Together with Médecins Sans Frontières and the World Health Organisation, we hosting a two day conference on the global response to Ebola. By pulling together and sharing the collective knowledge, we're working hard to ensure that, as a team, we have a head start on any future epidemics
This presentation was by John McGhie
2. Lesson learnt from PPE procurement
Position during 2014 –
• Development of group consensus on appropriate levels of PPE to
respond to outbreak. WHO – World Heath Organisation, MSF –
Médecins Sans Frontières, MOD, NHS, PHE – Public Health England,
NGO’s.
• Refinement of level of protection and associated standard operating
practises.
• Approach to market midway through development to ascertain current
stock levels and manufacturing lead time.
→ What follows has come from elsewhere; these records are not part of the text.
Lemma get_qstring_exact_witness :
  exists t q, get_qstring (demo_lexer (bytes "a\u00e6" ++ [34; 44])) = Ret (t, q) /\
    ((exists s d, bytes "a\u00e6" ++ [34; 44] = s ++ 34 :: d /\ qstring_ok 0 s = true
        /\ t = TOK_QSTRING /\ value_text q = Some s /\ rest q = d)
     \/ (t = TOK_UNKNOWN /\ forall s d, bytes "a\u00e6" ++ [34; 44] = s ++ 34 :: d ->
           qstring_ok 0 s = false)).
Proof.
  apply (get_qstring_exact (demo_lexer (bytes "a\u00e6" ++ [34; 44]))). solve_lex_wf.
Defined.

Lemma unicode_escape_overreads_witness :
  get_qstring (mkLexer (bytes "\u00e6") 0 6 TOK_ERROR None None 1 None) = Fault OutOfBounds.
Proof.
  apply (unicode_escape_overreads _ (bytes "00e6")); [vm_compute; lia | | reflexivity].
  repeat constructor; discriminate.
Defined.
Lemma value_text_bounds l txt :
  value_text l = Some txt ->
  exists vs ve, value_start l = Some vs /\ value_end l = Some ve /\ (vs <= ve)%nat
    /\ mem_read l vs (ve - vs) = Ret txt /\ length txt = (ve - vs)%nat
    /\ (ve <= length (buf_mem l))%nat.
Proof.
  unfold value_text, mem_read. destruct (value_start l) as [vs|], (value_end l) as [ve|]; try done.
  destruct (Nat.leb_spec vs ve), (Nat.leb_spec ve (length (buf_mem l))); simpl; try done.
  intros [= <-]. exists vs, ve. destruct (Nat.leb_spec (vs + (ve - vs)) (length (buf_mem l))); [|lia].
  split_and!; try done. rewrite length_take, length_drop. lia.
Qed.

Lemma value_text_set_errno e l : value_text (set_errno e l) = value_text l.
Proof. done. Qed.

Lemma parser_wf_errno p e : parser_wf p -> parser_wf (set_lex (set_errno e (lex p)) p).
Proof.
  intros [Hl Hv Hs Hz]. constructor; simpl; [|done..].
  by apply (same_pos_wf (lex p)).
Qed.

(** The value of the token lands in [savedvalue]. *)
Lemma savevalue_spec p txt o :
  parser_wf p -> value_text (lex p) = Some txt -> Forall is_char txt ->
  wp (savevalue p) o (fun '(st, q) o' =>
    parser_wf q /\ narrays q = narrays p /\ jp_value q = jp_value p
    /\ match st with
       | success => lex q = lex p /\ str_at (savedvalue q) = Ret txt /\ (o = [] -> o' = [])
       | failure => lex q = set_errno ENOMEM (lex p) /\ (o = [] -> PTRDIFF_MAX < zlen txt + 1)
       end).
Proof.
  intros Hwf Ht Hc. destruct (value_text_bounds _ _ Ht) as (vs & ve & Hvs & Hve & Hle & Hrd & Hl & _).
  pose proof Hwf as [Hlw Hvo Hsz Hsv]. unfold savevalue. rewrite Hvs, Hve. wp.
  { apply wpr_guard; [by apply Nat.leb_le|]. wp.
    apply wpr_guard; [apply negb_true_iff, Z.eqb_neq; lia|].
    set (n := Z.of_nat (ve - vs) + 1). assert (Hn : n = zlen txt + 1) by (unfold n, zlen; lia).
    assert (Hstore : forall b vsz o', zlen b = vsz -> n <= vsz -> (o = [] -> o' = []) ->
      wp (let* s := lift (mem_read (lex p) vs (ve - vs)) in
          let* b := lift (wr b 0 (Some <$> s)) in
          let* b := lift (stc b (n - 1) 0) in
          ret (success, set_saved b vsz p)) o' (fun '(st, q) o' =>
        parser_wf q /\ narrays q = narrays p /\ jp_value q = jp_value p
        /\ match st with
           | success => lex q = lex p /\ str_at (savedvalue q) = Ret txt /\ (o = [] -> o' = [])
           | failure => lex q = set_errno ENOMEM (lex p) /\ (o = [] -> PTRDIFF_MAX < zlen txt + 1)
           end)).
    { intros b vsz o' Hb Hnv Ho. rewrite Hrd. wp. rewrite wr_head by zlia. wp.
      destruct (drop (length (Some <$> txt)) b) as [|x t] eqn:Hd.
      { apply (f_equal length) in Hd. rewrite length_drop, length_fmap in Hd. simpl in Hd.
        unfold zlen in *. lia. }
      rewrite stc_app by (rewrite zlen_fmap; lia). wp.
      split; [constructor; simpl; try done; [lia|]|].
      - rewrite zlen_app, zlen_cons. rewrite <-Hb. apply (f_equal length) in Hd.
        rewrite length_drop, length_fmap in Hd. simpl in Hd.
        unfold zlen in *. rewrite length_fmap. lia.
      - simpl. split_and!; try done. by apply str_at_cstr. }
    zcase.
    - wp. apply wp_realloc.
      + intros o' _ Ho. wp. cbn [isok negb savedvalue valuesize lex set_saved].
        apply Hstore; [|reflexivity | done].
        unfold zlen in *. rewrite length_app, length_take, length_replicate. lia.
      + intros o' Ho. wp. simpl. split; [by apply parser_wf_errno|]. split_and!; try done.
        intros Hoo. apply Ho in Hoo as [_ ?]. lia.
    - wp. simpl. by apply Hstore. }
Qed.

Lemma value_text_bytes l txt :
  lex_wf l -> value_text l = Some txt -> Forall is_byte txt.
Proof.
  intros [_ _ _ Hb]. unfold value_text. repeat case_match; try done. intros [= <-].
  by apply Forall_take, Forall_drop.
Qed.

Lemma bytes_chars s : Forall is_byte s -> Forall (fun c => c <> 0) s -> Forall is_char s.
Proof.
  induction 1 as [|c s Hc _ IH]; intros Hz; [done|]. apply Forall_cons_iff in Hz as [? ?].
  constructor; [unfold is_char, is_byte in *; lia | auto].
Qed.
(* ===== verification/MetaList.v ===== *)
(** The doubly linked list, meta/src/meta_list.c and meta/src/meta_list.h.

    The list is modelled in a heap of nodes: [next] and [prev] are locations
    or NULL, and [data] is what the [void *] member holds, a payload of type
    [A], NULL, or, in the header node, the cached last node.  Every operation
    is the sequence of loads and stores of the source, on a heap that may hold
    anything else too; a load of a freed or unknown location is a fault.
    Callbacks are functions that thread a state [S].

    [islist h lst ls xs] says that the list with header [lst] holds the
    sequence [xs] in the nodes [ls].  The theorems are the operations on
    sequences the functions implement, for each of them the nodes it may
    touch, and the two ways in which the cached end gets lost. *)

From Stdlib Require Import ZArith Lia.
From stdpp Require Import base list numbers gmap sets sorting.
From S2P Require Import Prelude.

Definition loc : Set := nat.

Inductive data (A : Type) : Type :=
| Null
| Cached (l : loc)
| Item (x : A).
Arguments Null {A}.
Arguments Cached {A} l.
Arguments Item {A} x.

Record node (A : Type) : Type := mkNode {
  next : option loc;
  prev : option loc;
  ndata : data A
}.
Arguments mkNode {A}.
Arguments next {A}.
Arguments prev {A}.
Arguments ndata {A}.

Definition sizeof_node : Z := 24.

Section MetaList.
Context {A S : Type}.

Abbreviation heap := (gmap loc (node A)).

Definition set_next (x : option loc) (n : node A) : node A := mkNode x (prev n) (ndata n).
Definition set_prev (x : option loc) (n : node A) : node A := mkNode (next n) x (ndata n).
Definition set_data (x : data A) (n : node A) : node A := mkNode (next n) (prev n) x.

(** * Loads, stores, allocation *)

(** [*p]; NULL and freed nodes are faults. *)
Definition load (h : heap) (p : option loc) : res (node A) :=
  match p with
  | None => Fault OutOfBounds
  | Some l => match h !! l with Some n => Ret n | None => Fault OutOfBounds end
  end.

(** A store through [p] that changes a member. *)
Definition store (h : heap) (p : option loc) (f : node A -> node A) : res heap :=
  match p with
  | None => Fault OutOfBounds
  | Some l => match h !! l with Some _ => Ret (alter f l h) | None => Fault OutOfBounds end
  end.

(** A location that is not in use. *)
Definition new_loc {B} (h : gmap loc B) : loc := map_fold (fun l _ m => Nat.max (Datatypes.S l) m) 0%nat h.

(** [calloc(1, sizeof *node)] *)
Definition alloc_node (h : heap) : C (option loc * heap) :=
  let* ok := alloc_ok sizeof_node in
  ret (if ok : bool then (Some (new_loc h), <[new_loc h := mkNode None None Null]> h)
       else (None, h)).

Definition free_node (h : heap) (l : loc) : heap := delete l h.

(** A pointer member of the header holds the cached end. *)
Definition cached (d : data A) : res (option loc) :=
  match d with
  | Null => Ret None
  | Cached l => Ret (Some l)
  | Item _ => Fault OutOfBounds
  end.

(** The payload of a node. *)
Definition payload (n : node A) : res A :=
  match ndata n with Item x => Ret x | _ => Fault OutOfBounds end.

(** Enough for one pass over the nodes of a heap. *)
Definition pass (h : heap) : nat := Datatypes.S (size h).

(** * Creating, adding, removing *)

Definition list_new (h : heap) : C (option loc * heap) := alloc_node h.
• Secure forward commitment of stocks and manufacturing slots with
each supplier.
• Package and ship to Sierra Leone – Airbridge direct and via UK.
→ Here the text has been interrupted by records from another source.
(* ===== verification/MetaListSeq.v ===== *)
(** The list as a sequence, meta/src/meta_list.c, continued.

    The operations that change a list, run in any order, are the operations on
    the sequence it holds ([list_ops_refine]), as long as the end cached in the
    header stays right; the two ways in which it does not lose a node
    ([list_insert_after_loses], [list_insert_emptied_loses]). *)

From Stdlib Require Import ZArith Lia.
From stdpp Require Import base list numbers gmap sets.
From S2P Require Import Prelude MetaList.

#[local] Arguments load : simpl never.
#[local] Arguments store : simpl never.

Section Sequence.
Context {A : Type}.

Abbreviation heap := (gmap loc (node A)).
Implicit Types (h : heap) (xs ys zs : list A) (x y : A) (ls : list loc) (c : data A).

(** * The list as a sequence *)

(** The operations that change a list, at a position counted from 0. *)
Inductive op : Type :=
| Add (x : A)
| Insert (x : A)
| InsertBefore (i : nat) (x : A)
| InsertAfter (i : nat) (x : A)
| Remove (i : nat).

(** The iterator at a position, as a caller gets it. *)
Fixpoint advance (h : heap) (i : nat) (it : option loc) : res (option loc) :=
  match i with
  | O => Ret it
  | Datatypes.S i => let+ it := list_next h it in advance h i it
  end.

Definition iterator (h : heap) (lst : loc) (i : nat) : res (option loc) :=
  let+ it := list_first h (Some lst) in advance h i it.

Definition isok (st : status) : bool := match st with success => true | failure => false end.

Definition run (h : heap) (lst : loc) (p : op) : C (bool * heap) :=
  match p with
  | Add x => let* (r, h) := list_add h (Some lst) x in ret (match r with Some _ => true | None => false end, h)
  | Insert x => let* (r, h) := list_insert h (Some lst) x in ret (match r with Some _ => true | None => false end, h)
  | InsertBefore i x =>
      let* it := lift (iterator h lst i) in
      let* (st, h) := list_insert_before h it x in ret (isok st, h)
  | InsertAfter i x =>
      let* it := lift (iterator h lst i) in
      let* (st, h) := list_insert_after h it x in ret (isok st, h)
  | Remove i =>
      let* it := lift (iterator h lst i) in
      let* (_, h) := lift (list_remove_node h lst it) in ret (true, h)
  end.

Fixpoint run_ops (h : heap) (lst : loc) (ps : list op) : C (list bool * heap) :=
  match ps with
  | [] => ret ([], h)
  | p :: ps =>
      let* (ok, h) := run h lst p in
      let* (oks, h) := run_ops h lst ps in
      ret (ok :: oks, h)
  end.

(** The sequence, and whether the list has been emptied by a removal. *)
Record seqstate : Type := mkSeq { items : list A; emptied : bool }.

Definition insert_at (i : nat) (x : A) (xs : list A) : list A := take i xs ++ x :: drop i xs.

Definition astep (st : seqstate) (p : op) : seqstate :=
  match p with
  | Add x => mkSeq (items st ++ [x]) (emptied st)
  | Insert x => mkSeq (x :: items st) (emptied st)
  | InsertBefore i x => mkSeq (insert_at i x (items st)) (emptied st)
  | InsertAfter i x => mkSeq (insert_at (Datatypes.S i) x (items st)) (emptied st)
  | Remove i => mkSeq (take i (items st) ++ drop (Datatypes.S i) (items st)) true
  end.

(** When an operation keeps the cached end right: a position has to exist, an
    insertion after the last node and one in front of an emptied list are
    excluded. *)
Definition legal (st : seqstate) (p : op) : Prop :=
  match p with
  | Add _ => True
  | Insert _ => items st <> [] \/ emptied st = false
  | InsertBefore i _ | Remove i => (i < length (items st))%nat
  | InsertAfter i _ => (Datatypes.S i < length (items st))%nat
  end.

(** Whatever fails for want of memory. *)
Fixpoint legal_ops (st : seqstate) (ps : list op) : Prop :=
  match ps with
  | [] => True
  | p :: ps => legal st p /\ legal_ops (astep st p) ps /\ legal_ops st ps
  end.

Fixpoint replay (st : seqstate) (ps : list op) (oks : list bool) : seqstate :=
  match ps, oks with
  | p :: ps, ok :: oks => replay (if ok : bool then astep st p else st) ps oks
  | _, _ => st
  end.

Definition represents (h : heap) (lst : loc) (st : seqstate) : Prop :=
  exists ls c, islist h lst ls (items st) c /\ cache_ok lst ls c
    /\ (items st = [] -> emptied st = false -> c = Null).

(** The nodes around a position. *)
Lemma position_split h lst ls xs c i :
  islist h lst ls xs c -> (i < length xs)%nat ->
  exists ls1 k ls2 xs1 y xs2, ls = ls1 ++ k :: ls2 /\ xs = xs1 ++ y :: xs2
    /\ length ls1 = i /\ length xs1 = i.
Proof.
  intros Hl Hi. assert (Hlen : length ls = length xs) by (eapply seg_length; by destruct Hl).
  destruct (lookup_lt_is_Some_2 ls i) as [k Hk]; [lia|].
  destruct (lookup_lt_is_Some_2 xs i) as [y Hy]; [lia|].
  exists (take i ls), k, (drop (Datatypes.S i) ls), (take i xs), y, (drop (Datatypes.S i) xs).
  rewrite !take_drop_middle by done. rewrite !length_take. split_and!; try done; lia.
Qed.

Lemma advance_spec h p ls1 k ls2 xs :
  seg h p (ls1 ++ k :: ls2) xs None -> wpr (advance h (length ls1) (hd_or (ls1 ++ [k]) None)) (fun it => it = Some k).
Proof.
  revert p xs. induction ls1 as [|l ls1 IH]; intros p xs Hs; [done|].
  destruct xs as [|x xs]; [done|]. destruct Hs as [Hl Hs]. simpl. wp. unfold list_next. wp.
  eapply wpr_load; [exact Hl|]. cbn [next wpr]. rewrite hd_or_app. simpl.
  specialize (IH l xs Hs). by rewrite hd_or_app in IH.
Qed.

Lemma iterator_spec h lst ls1 k ls2 xs c :
  islist h lst (ls1 ++ k :: ls2) xs c -> wpr (iterator h lst (length ls1)) (fun it => it = Some k).
Proof.
  intros Hl. unfold iterator, list_first. apply wpr_bind, wpr_bind, wpr_guard; [done|].
  apply wpr_bind. eapply wpr_load; [exact (il_header _ _ _ _ _ Hl)|]. cbn [next wpr].
  destruct Hl as [_ _ Hs]. replace (hd_or (ls1 ++ k :: ls2) None) with (hd_or (ls1 ++ [k]) None) by (by destruct ls1).
  by eapply advance_spec.
Qed.

Lemma insert_at_app xs1 x xs2 : insert_at (length xs1) x (xs1 ++ xs2) = xs1 ++ x :: xs2.
Proof. unfold insert_at. by rewrite take_app_length, drop_app_length. Qed.

Lemma cache_ok_last lst ls1 k ls2 c :
  cache_ok lst (ls1 ++ k :: ls2) c <-> c = Cached (end_of k ls2).
Proof.
  unfold cache_ok. destruct (ls1 ++ k :: ls2) eqn:E; [by destruct ls1|]. by rewrite <-E, end_of_app.
Qed.

Lemma represents_intro h lst ls xs c (e : bool) :
  islist h lst ls xs c -> cache_ok lst ls c -> (xs = [] -> e = false -> c = Null) ->
  represents h lst (mkSeq xs e).
Proof. intros. by exists ls, c. Qed.

Lemma run_add h lst st x o :
  represents h lst st ->
  wp (run h lst (Add x)) o (fun '(ok, h') o' =>
    represents h' lst (if ok : bool then astep st (Add x) else st) /\ (o = [] -> ok = true /\ o' = [])).
Proof.
  intros (ls & c & Hl & Hc & He). simpl. wp. eapply wp_mono; [by eapply list_add_spec|].
  intros [r h'] o' [(-> & (n & _ & Hl' & _) & Ho) | (-> & -> & Hne)]; wp.
  - split; [|auto]. eapply represents_intro; [done | by apply cache_ok_last|]. by destruct (items st).
  - split; [by exists ls, c | done].
Qed.
(* ===== verification/Threadpool.v ===== *)
(** Threadpool: the thread pool of meta/src/threadpool.c.

    The pool is shared by a fixed number of worker threads, by producers that
    call [threadpool_add_work] and by the owner, which creates and destroys
    it.  Its state is the record [threadpool]; every thread is a program
    counter, one per access to the shared state, and [exec] runs one step of
    one thread.  What the environment decides is a [choice]: which waiter a
    signal wakes, what [initfn] returns, whether a pthread call whose result
    the code tests fails, whether a wait ends spuriously, which call a
    producer makes next.

    A mutex is a flag, waiting on a condition variable is a program counter.
    The calls of the three functions a job carries are recorded in [log], the
    jobs [threadpool_add_work] stored in [added].

    The pthread calls whose result the code ignores are taken to succeed, the
    functions of a job do not touch the pool, and only the owner destroys it.
    The last part is the allocation half of [threadpool_new]. *)

From Stdlib Require Import ZArith Lia.
From stdpp Require Import base list numbers.
From S2P Require Import Prelude.

(** * Data *)

Inductive slot_state : Set := SLOT_UNUSED | SLOT_RUNNING | SLOT_WAITING.

#[export] Instance slot_state_eq_dec : EqDecision slot_state.
Proof. solve_decision. Defined.

(** The six fields of [struct work] that [threadpool_add_work] fills; function
    pointers and arguments are addresses, 0 is NULL. *)
Record job : Set := Job {
  workfn : Z;
  workarg : Z;
  initfn : Z;
  initarg : Z;
  cleanupfn : Z;
  cleanup_arg : Z;
}.

#[export] Instance job_eq_dec : EqDecision job.
Proof. solve_decision. Defined.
3. Lesson learnt from PPE procurement
Post Response –
• Development of global standard of PPE for each primary VHF agreed by
all main responders / agencies.
• Development of global standard of testing protocols for each type of
PPE equipment. Current testing protocols varies from lab to lab.
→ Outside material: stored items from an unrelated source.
Lemma step_cleanups cx c n e j (S : nat -> Z) :
  pc_step cx c n = Next e -> local c n -> cleanupfn j <> 0 ->
  (forall i, S i = sumZ (at_cleanup i) (threads c)) ->
  sumZ (worked j) (e_log e) =
  sumZ (cleaned j) (e_log e)
  + weigh j (fun _ => 0) (moved at_cleanup n (e_pc e) S) (queue (e_pool e))
  - weigh j (fun _ => 0) S (queue (pool c)).
Proof.
  intros H L Hj HS. destruct n; step_cases H; try (weigh_solve; done); local_facts L.
  destruct (l_fill _ _ L _ _ _ eq_refl) as (_ & _ & _ & F1). specialize (HS i). weigh_solve.
Qed.

Lemma step_added cx c n e :
  pc_step cx c n = Next e ->
  n = New_counters \/
  published c = (published c || e_published e)%bool /\
  forall a, sum_work_added (pool c) = u64 (a - uncounted n) ->
    sum_work_added (e_pool e) = u64 (a + zlen (e_added e) - uncounted (e_pc e)).
Proof.
  intros H. destruct n; step_cases H; try (by left); right;
    (split; [by destruct (published c)|]); intros a ->;
    unfold u64; rewrite ?Zplus_mod_idemp_l; f_equal; unfold zlen; simpl; lia.
Qed.

Lemma step_awake cx c n e :
  pc_step cx c n = Next e -> local c n -> 0 < nentries (e_pool e) ->
  awake n <= awake (e_pc e) /\
  (0 < nentries (pool c) \/ 1 <= sumZ awake (threads c)).
Proof.
  intros H L. pose proof (busy_nonneg (queue (pool c))).
  destruct n; step_cases H; local_facts L; rewrite ?u64_small by lia; intros; lia.
Qed.

(** * Waking *)

Definition woken (n n' : pc) : Prop := n' = n \/ exists cv, n' = wake_pc cv n.

Lemma do_wake_woken wk cx ts ts' :
  do_wake wk cx ts = Some ts' -> Forall2 woken ts ts'.
Proof.
  assert (Hr : forall l, Forall2 woken l l) by (intros l; induction l; constructor; auto; by left).
  destruct wk as [|cv|cv]; simpl; intros H; simplify_eq; [done| |].
  - case_match; [|by simplify_eq]. destruct cx; try done.
    apply bind_Some in H as (n & Hn & H). case_decide; [|done]. simplify_eq.
    rewrite <-(list_insert_id ts t n) at 1 by done.
    apply Forall2_insert; [done|]. right. by exists cv.
  - induction ts as [|n ts IH]; constructor; [right; by exists cv | done].
Qed.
• Review previous outbreaks and agree global benchmarked level of
stock to be secured in centralised warehousing to respond to future
occurrences.
Achieved –
• Two CIPS procurement awards.
• Two Global supply chain awards.
• One Air freight award.
• One British Expertise award.
• Articles published in European / Africa Business Review, Supply
Management, UK National press.
4. Lesson learnt from PPE procurement
Benefits –
• All actors would have confidence in agreed levels of protection and
safety protocols in the use of the equipment appropriate to the type of
response.
• A routine laboratory testing regime to verify stockpile of PPE is fit for
purpose. Current life cycle is around 5 yrs. shelf life.
• Secured forward commitment from manufactures not during a
response period would allow for a gradual build up of stores,
maintaining set Quality Control processes.
• Cost effective purchase, shipping and storage would offset the high
price of air freight of goods during emergency
• Reduced possibility of bottlenecks in supplier manufacturing pipelines.
5. Lesson learnt from PPE procurement
UK’s achievements –
• The UK led the international response to the Ebola crisis in Sierra Leone and has
committed £427 million to ending the epidemic, largest bilateral donor.
• The UK's objective is to support the Government of Sierra Leone to maintain a
'resilient zero'.
• Over 1,500 British military personnel deployed to construct six UK funded
treatment centres from scratch and trained over 4,000 Sierra Leonean and
international healthcare workers.
• Over 150 NHS volunteers who worked on the frontline to support over 1,500
treatment and isolation beds — more than half of all the beds available for
Ebola patients in the country.
• Over 100 Public Health England staff ran three new laboratories, greatly
speeding up the diagnosis of people with Ebola-like symptoms.
• The UK delivered 2,800 tonnes of aid for the response. More than one million
PPE suits and 200 vehicles, including ambulances.